Saved entries
"""

(** * Banner creator: the canvas editor and the generative-service adapter

    A shallow embedding of [components/CanvasEditor.tsx] (scene model,
    history, pointer gestures, layer order, paint order) and of
    [services/geminiService.ts] (plan and image requests), with the
    properties of the specification stated and settled against it.

    Conventions of the embedding.
    - A JavaScript [number] is a rational ([Q]); floating-point rounding is
      outside the model.  Equality of records is Leibniz equality, which is
      finer than numeric equality.
    - An object used through spreads and [Object.keys] (an element's
      [style], a patch passed to [updateSelected], the object a spread
      builds from an element) is a finite map from property names to
      values.  A property holding [undefined]
      reads exactly like a missing one everywhere in this program (all
      reads go through [||], [??] or a truthiness test, and
      [JSON.stringify] drops it), so the model identifies the two: writing
      [undefined] removes the key.
    - [JSON.parse(JSON.stringify(v))] on such values is a deep copy; values
      are immutable here, so the copy is the value itself.
    - React state is passed explicitly: a handler reads the state of the
      render it was created in and returns the next state.
    - [JSON.parse] belongs to the platform: the adapter is given it as part
      of its surroundings. *)

From Stdlib Require Import QArith Qround Qabs ZArith List String Ascii Lia Lqa Sorted.
From stdpp Require Import base gmap strings list.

"""

→ Exercise prompt
Which lines above contain the word "stringify"? Copy all of them.

→ Result of this task
      [JSON.stringify] drops it), so the model identifies the two: writing
    - [JSON.parse(JSON.stringify(v))] on such values is a deep copy; values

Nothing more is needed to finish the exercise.